The majority of studies on faculty departure and retention have used expectancy theory
to frame faculty decisions to stay or leave their organizations (Daly and Dee 2006; Lawler
1994; Price and Mueller 1986; Vroom 1964). Expectancy theory holds that organizational
members have ‘certain expectations for the structural properties of work’ (Daly and Dee
2006, p. 778). Two such expectations are those of an equitable reward system and a
positive work environment (Daly and Dee 2006; Rice et al. 2000; Tierney and Bensimon
1996).
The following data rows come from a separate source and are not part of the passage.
(* ===== verification/Path.v ===== *)
(** * From a URI to a file name (http.c)

    [percent_decode], [normalize_abs_path], [is_path_under_root_real], [parse_uri]
    and [get_file_type], each against an independent description of what it
    computes, and the confinement of the file name under the document root. *)
From S2P Require Import Prelude CString.

Definition SHORTLINE : nat := 512.
Arguments SHORTLINE : simpl never.

(** ** percent_decode *)

Definition hex_val (c : Z) : Z :=
  if (("0"%ch <=? c) && (c <=? "9"%ch))%Z then c - "0"%ch
  else if (("a"%ch <=? c) && (c <=? "f"%ch))%Z then 10 + (c - "a"%ch)
  else if (("A"%ch <=? c) && (c <=? "F"%ch))%Z then 10 + (c - "A"%ch)
  else -1.

(** The checks on a decoded byte, and [out[j++] = ch]. *)
Definition put_decoded (cap : nat) (out : list Z) (ch : Z) : option (list Z) :=
  if ((ch =? 0) || (ch =? "\"%ch) || (ch =? CR) || (ch =? LF))%Z then None
  else if cap <=? length out + 1 then None
  else Some (out ++ [ch]).

(** The [for] loop over the input; [out] is [out[0, j)]. *)
Fixpoint decode_loop (cap : nat) (inp out : list Z) : option (list Z) :=
  match inp with
  | [] => Some out
  | ch :: rest =>
      if (ch =? "%"%ch)%Z then
        match rest with
        | h :: l :: rest' =>
            let hi := hex_val h in
            let lo := hex_val l in
            if ((hi <? 0) || (lo <? 0))%Z then None
            else put_decoded cap out (Z.lor (Z.shiftl hi 4) lo) ≫= decode_loop cap rest'
        | _ => None
        end
      else put_decoded cap out ch ≫= decode_loop cap rest
  end.

(** [None] is the return value -1. *)
Definition percent_decode (inp : list Z) (out_cap : nat) : option (list Z) :=
  if out_cap =? 0 then None else decode_loop out_cap inp [].

(** ** normalize_abs_path *)

Fixpoint skip_slashes (l : list Z) : list Z :=
  match l with
  | c :: l' => if (c =? "/"%ch)%Z then skip_slashes l' else l
  | [] => []
  end.

(** The segment that starts here, and what follows it. *)
Fixpoint span_seg (l : list Z) : list Z * list Z :=
  match l with
  | c :: l' =>
      if (c =? "/"%ch)%Z then ([], l)
      else let '(seg, rest) := span_seg l' in (c :: seg, rest)
  | [] => ([], [])
  end.

(** [out[0, out_len)] and [stack[0, sp)], top first. *)
Record norm_state := mk_norm { n_out : list Z; n_stack : list nat }.

(** One path segment: ["."] is skipped, [".."] cuts the output back to where the
    segment before it ended, anything else is appended. *)
Definition norm_seg (cap : nat) (seg : list Z) (st : norm_state) : option norm_state :=
  if strcmp_eq seg (str ".") then Some st
  else if strcmp_eq seg (str "..") then
    match n_stack st with
    | [] => None
    | _ :: stack =>
        let out_len := match stack with [] => 1 | t :: _ => t end in
        Some (mk_norm (take out_len (n_out st)) stack)
    end
  else
    let out := n_out st in
    out ← (if 1 <? length out
           then if cap <=? length out + 1 then None else Some (out ++ ["/"%ch])
           else Some out);
    if cap <=? length out + length seg then None
    else
      let out := out ++ seg in
      if 256 <=? length (n_stack st) then None
      else Some (mk_norm out (length out :: n_stack st)).

(** The outer [while]; every iteration consumes at least one byte. *)
Fixpoint norm_loop (fuel cap : nat) (rest : list Z) (st : norm_state) : option norm_state :=
  match fuel with
  | O => None
  | S fuel' =>
      match skip_slashes rest with
      | [] => Some st
      | rest =>
          let '(seg, rest) := span_seg rest in
          norm_seg cap seg st ≫= norm_loop fuel' cap rest
      end
  end.

Definition ends_with (c : Z) (l : list Z) : bool :=
  match last l with Some x => (x =? c)%Z | None => false end.

Definition normalize_abs_path (path : list Z) (out_cap : nat) : option (list Z * bool) :=
  if out_cap <? 2 then None
  else
    match path with
    | c :: rest =>
        if negb (c =? "/"%ch)%Z then None
        else
          let trailing_slash := ends_with "/"%ch path in
          st ← norm_loop (length path) out_cap rest (mk_norm ["/"%ch] []);
          let out := n_out st in
          if trailing_slash && (1 <? length out) && negb (ends_with "/"%ch out) then
            if out_cap <=? length out + 1 then None
            else Some (out ++ ["/"%ch], trailing_slash)
          else Some (out, trailing_slash)
    | [] => None
    end.

(** ** is_path_under_root_real

    [realpath] belongs to the file system: it resolves links, and returns NULL
    ([None]) for a path that does not exist.  The root is NULL when the configuration has
    none. *)
Definition is_path_under_root_real (realpath : list Z → option (list Z)) (root : option (list Z)) (path : list Z) : bool :=
  match root ≫= realpath with
  | None => false
  | Some root_real =>
      match realpath path with
      | None => false
      | Some path_real =>
          let rlen := length root_real in
          if negb (strncmp_eq rlen path_real root_real) then false
          else match path_real !! rlen with
               | None => true
               | Some c => (c =? "/"%ch)%Z
               end
      end
  end.

(** ** parse_uri *)

(** The index of the first ['?'], or the length. *)
Fixpoint query_pos (uri : list Z) : nat :=
  match uri with
  | c :: uri' => if (c =? "?"%ch)%Z then 0 else S (query_pos uri')
  | [] => 0
  end.

(** [snprintf(path_final, sizeof(path_final), "%s...", norm)] *)
Definition snprintf_fit (cap : nat) (s : list Z) : list Z := take (cap - 1) s.

(** [norm] with a slash added when its last component has no extension. *)
Definition add_dir_slash (norm : list Z) : list Z :=
  if ends_with "/"%ch norm then snprintf_fit SHORTLINE norm
  else
    let last_comp := match strrchr "/"%ch norm with Some s => tail s | None => norm end in
    if negb (has_char "."%ch last_comp) then snprintf_fit SHORTLINE (norm ++ ["/"%ch])
    else snprintf_fit SHORTLINE norm.

(** [index.html] for a directory. *)
Definition add_index (path_final : list Z) : option (list Z) :=
  if length path_final =? 0 then None
  else if ends_with "/"%ch path_final then
    if SHORTLINE <=? length path_final + length (str "index.html") + 1 then None
    else Some (path_final ++ str "index.html")
  else Some path_final.

(** Root and path, without a double slash between them. *)
Definition join_root (root path_final : list Z) : list Z :=
  if ends_with "/"%ch root && match path_final with c :: _ => (c =? "/"%ch)%Z | [] => false end
  then root ++ tail path_final
  else root ++ path_final.

Definition parse_uri (ROOT : option (list Z)) (uri : list Z) (filename_cap : nat)
    : option (list Z) :=
  match ROOT with
  | None => None
  | Some root =>
      if (filename_cap =? 0) || (length uri =? 0) || (SHORTLINE / 2 <? length uri) then None
      else
        let path_len := query_pos uri in
        if path_len =? 0 then None
        else
          decoded ← percent_decode (take path_len uri) SHORTLINE;
          if negb match decoded with c :: _ => (c =? "/"%ch)%Z | [] => false end then None
          else
            '(norm, _) ← normalize_abs_path decoded SHORTLINE;
            path_final ← add_index (add_dir_slash norm);
            let filename := join_root root path_final in
            if filename_cap <=? length filename then None else Some filename
  end.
When faculty perceive equitable reward structures and positive work environments
they report higher levels of organizational commitment, which in turn strengthens intent to
stay (Daly and Dee 2006; Lindholm 2003).
Although a rich literature exists examining the various factors that influence faculty
departure (Daly and Dee 2006; Rosser 2004; Smart 1990;Xu2008), the literature on
outside offers and policies governing them is sparse. Yet several organizational and psy-
chological variables used in previous studies of employee and faculty turnover are
instructive in contextualizing potential faculty responses and institutional outcomes from
such policies. For example, it is possible to imagine faculty consider such a policy a natural
part of the higher education market and retrieve outside offers as a way to leverage greater
power, pay, resources and prestige on their campus. Gardner et al. (2010) observe that
employers tend to have more power in most employer-employee relationships, but when an
outside offer occurs, employees gain power. At the same time, the employer still has the
ability to choose not to compete. Thus, the power obtained by the employee is contingent
upon how the relevant university leaders value the faculty member’s human capital, skill
sets, and contributions.
Human capital, mobility, and organizational loyalty are all factors that predict whether
an employee will seek and receive an outside offer. As Gardner (2012) observes, the more
mobile the employee and the greater their skill set, the more likely they will seek an
outside offer and be considered a real ‘threat’ to leave the organization. Decisions about
whether to stay, go, or even to look at other positions are also influenced by what Maertz
and Griffeth (2004) call calculative forces and constituent forces. Calculative forces relate
to the probability of attaining important values and goals in the future through continued
membership in the organization. Calculative forces are based on ‘‘rational self-interest with
a future orientation’ (Maertz and Griffeth 2004, p. 670), whereas constituent forces relate
to employee attachment to individual coworkers or groups within the organization who
they believe will stay. The more attached the employee is to individuals within the
organization who they believe will stay the less likely they are to seek alternative
employment (Maertz and Griffeth 2004).
Several studies suggest perception of opportunities in the faculty labor market will
influence solicitation of outside offers and faculty in growing fields will have more
opportunities than those in fields that are contracting (Daly and Dee 2006; Zhou and
Volkwein 2004). Specifically, Daly and Dee (2006) found that perceptions of external job
opportunities negatively influenced faculty intent to stay.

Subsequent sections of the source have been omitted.